One of his invaluable documentaries is on Cholliyattam, of all the technically intricate and stylised Kathakali roles performed by the late Kalamandalam Padmanabhan Nair. The master had also published manuals (titled ‘Kathakali Vesham') on the training and acting methodology. Today, David's footage and Nair's manuals are reference sources for practitioners and scholars of the art.
David donated his entire archive to the Rose Bruford College in Kent, not far from London. He also gave a set of his footages to me, which are kept at the David Bolland Performing Arts Centre, a trust that I formed in 2004 to make it available to any one for academic purpose.
David had almost completed his autobiography, ‘Never a Dull Moment,' in eight volumes. Of these, volume three is an account of his first 12 years in India, 1946-57, and the 554 letters that he wrote to his mother between 1939-1957, all of which offer glimpses of history and life in the two countries.

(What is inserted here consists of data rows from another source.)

(** A blocked request becomes schedulable. *)
Lemma mid_promote aside s v rid r : mid aside s v → preempted_reqs v = [] → rid ∈ waiting_ids s → st_requests s !! rid = Some r →
  mid aside (put_st_requests (<[rid := on_req (set_status WAITING) r]> (st_requests s)) s) v.
Proof.
  intros Hm Hpre Hw Hr.
  assert (rid ∉ running s) as Hn by (eapply mid_waiting_running; [done..|apply elem_of_app; by left]).
  assert (∀ x, x ≠ rid → <[rid := on_req (set_status WAITING) r]> (st_requests s) !! x = st_requests s !! x) as Hother
    by (intros; by rewrite lookup_insert_ne).
  destruct Hm. split; try done.
  - cbn. by rewrite dom_insert_lookup_L by (by eexists).
  - intros x r0 Hx. destruct (mi_same x r0 Hx) as (r1 & Hr1 & Ht). cbn. destruct (decide (x = rid)) as [->|Hne].
    + rewrite lookup_insert_eq. rewrite Hr in Hr1. injection Hr1 as <-. by eexists.
    + rewrite Hother by done. by exists r1.
  - intros x Hx. cbn in Hx |- *. rewrite Hother by congruence. by apply mi_running.
  - intros x Hx. change (waiting_ids _) with (waiting_ids s) in Hx. destruct (mi_waiting x Hx) as (r1 & Hr1 & Hi & Hp). cbn.
    destruct (decide (x = rid)) as [->|Hne]; [|rewrite Hother by done; by exists r1].
    rewrite lookup_insert_eq. rewrite Hr in Hr1. injection Hr1 as <-. eexists. split; [done|]. split; [|done].
    destruct Hi as [[Hid H1 H2 H3 H4 H5] _ Hc]. split; [|by left|done]. split; try done.
    + by eapply suits_same; [.. |exact H1].
    + by eapply enc_suits_same; [.. |exact H2].
  - intros x l rx Hl. cbn. destruct (decide (x = rid)) as [->|Hne]; [|rewrite Hother by done; by apply mi_inputs].
    rewrite lookup_insert_eq. intros [= <-]. cbn. by apply (mi_inputs rid l r).
  - intros x Hx. cbn in Hx. destruct (mi_from x Hx) as [?|(? & ra & rb & ? & ? & ?)]; [by left|right]. split; [done|].
    exists ra, rb. cbn. by rewrite Hother by congruence.
  - intros x. rewrite Hpre. by intros ?%elem_of_nil.
Qed.
(** ** A waiting request joins the running ones *)

Definition started (computed : Z) (r : SRequest) : SRequest :=
  on_req (λ r, put_num_computed_tokens computed (set_status RUNNING r)) r.

Lemma live_started rid computed r : live cfg rid r → live cfg rid (started computed r).
Proof.
  intros [? H1 H2 ? ? ?]. split; try done.
  - by eapply suits_same; [.. |exact H1].
  - by eapply enc_suits_same; [.. |exact H2].
Qed.

Lemma in_step_waiting k v rid resumed blocks n x r : x ≠ rid →
  in_step cfg k v x r → in_step cfg k (record_waiting resumed rid blocks n v) x r.
Proof. intros Hne Hi. exact (in_step_recorded cfg k v rid blocks n None x r Hne Hi). Qed.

When I met him in July last, he was past 92, fragile and mostly confined to the house. His daughter Diana, the Sheffield-based child psychiatrist, Dr. Seena, who is producing a documentary on him (The legend of ‘Malabar') and I spent a few quality days with him. When I asked him about staying alone, he replied, “I never feel lonely or bored; I watch a Kathakali tape of Ramankutty (Nair) or Padmanabhan (Nair)”.
(The writer is Director, Centre for Kutiyattam, Thiruvananthapuram, of the Central Sangeet Natak Akademi, New Delhi.)